Highlighted takeaway: Nutrition and the microbiome are central to personalized medicine. Understanding active metabolites can reshape disease prevention, diagnosis, and therapy.

Methods: High-resolution metabolomics · HPLC separations · Multi-omics · Cellular & mouse models · Gut microbiology · Advanced computational tools

Hobbies: Hiking, Music, Reading, Having good time with family and friends

Prof. Yaron Shav-Tal

RNA Biology and Cellular Dynamics

What happens to RNA from birth to death?

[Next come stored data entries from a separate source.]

(** [context.matchBefore(expr)].  [search] stands for
    [str.search(ensureAnchor(expr, false))], the index of the leftmost
    match of the expression anchored at the end of [str], or [-1].  At
    most the 250 code units before [pos] are looked at, and the match is
    reported in document offsets. *)
Definition matchBefore (context : CompletionContext)
           (search : jsstring -> Z) : result (option Match) :=
  let* line := CM.lineAt (state_doc context) (pos context) in
  let start := Z.max (CM.from line) (pos context - 250) in
  let str := JS.slice (CM.text line) (start - CM.from line)
                      (pos context - CM.from line) in
  let found := search str in
  Ok (if found <? 0 then None
      else Some (mkMatch (start + found) (pos context)
                         (JS.slice str found (JS.length str)))).

(** An option of the completion list. *)
Record Completion : Type := mkCompletion {
  label : jsstring;
  type : jsstring;
  detail : option jsstring;
  info : option jsstring;
  apply : jsstring
}.

Record CompletionResult : Type := mkResult {
  from : Z;
  options : list Completion
}.

End Autocomplete.

(** The character class of the expression handed to [matchBefore]: word
    characters ([A-Z], [a-z], [0-9], [_]), hyphen and dot. *)
Definition isWordChar (c : ascii) : bool :=
  let n := nat_of_ascii c in
  ((48 <=? n) && (n <=? 57) || (65 <=? n) && (n <=? 90)
   || (97 <=? n) && (n <=? 122) || (n =? 95))%nat.

Definition identClass (c : ascii) : bool :=
  isWordChar c || Ascii.eqb c "-"%char || Ascii.eqb c "."%char.

(** [str.search] for the expression of the source (any number of code
    units of the class) anchored at the end of [str]: the leftmost index
    from which the expression matches, which is the leftmost index from
    which every code unit up to the end of [str] is in the class.  The empty match at the
    end of [str] always exists, so the search never answers [-1]. *)
Fixpoint searchIdent (str : jsstring) : Z :=
  if forallb identClass str then 0
  else match str with
       | [] => 0
       | _ :: str' => 1 + searchIdent str'
       end.

Definition toCompletion (item : Lsp.CompletionItem) : Autocomplete.Completion :=
  Autocomplete.mkCompletion
    (Lsp.label item)
    (toLowerCase (Lsp.kind item))
    (Lsp.detail item)
    (Lsp.documentation item)
    (Lsp.label item).

(** What a completion source returns: [null], or the promise of
    [getCompletions(filePath, lspPosition).then(callback)].  The callback
    receives the store as it is when the promise resolves, and the
    completions the promise resolves with. *)
Inductive CompletionSource : Type :=
| NoCompletions
| Requested (filePath : jsstring) (lspPosition : Lsp.Position)
            (callback : Lsp.State -> list Lsp.CompletionItem ->
                        result Autocomplete.CompletionResult).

Much more than ‘message delivery.’

Research focus: RNA is dynamic: it moves, changes, responds to the environment, and shapes cellular behavior. The lab tracks RNA life cycles, synthesis, processing, transport, export, storage, and degradation, often in real-time inside living cells. By imaging single RNA molecules, the research links RNA dynamics to stress responses, cancer, and disease.

Highlighted takeaway: Disrupted RNA dynamics are implicated in many diseases, from cancer to neurodegeneration, understanding RNA adds a deeper layer to cell biology.

Methods: Advanced fluorescence microscopy · Live-cell imaging · Biochemistry · Cell biology

Hobbies: Reading and hiking

Prof. Nissan Yissachar

Host–Microbiome Interactions and Immune Decision-Making

Can gut microbes direct immune choices? The trillions of microbes in our gut communicate with immune and nervous systems, influencing whether the body tolerates or fights inflammation, in health and disease.

Research focus: The lab investigates the cellular, molecular and genetic mechanisms that enable communication between the gut microbiome, the intestinal immune system, the enteric nervous system and the epithelium. Research aims to map how these communication networks guide immune decision-making — balancing inflammation and tolerance — in health and in autoimmune or chronic inflammatory diseases such as inflammatory bowel disease. Studies combine unique gut organ culture systems, microscopy, genomics and systems biology approaches in real time ex-vivo.

Highlighted takeaway: Gut microbiome–host cross-talk is a central regulator of immune behavior, with implications for inflammation, autoimmunity, cancer and systemic health.

Methods: Gut organ culture · High-resolution microscopy · Genomics · Molecular biology · Systems biology · Multi-omics analysis · Host–microbiome signaling assays

Hobbies: Music (classic rock, guitars…), cooking and eating!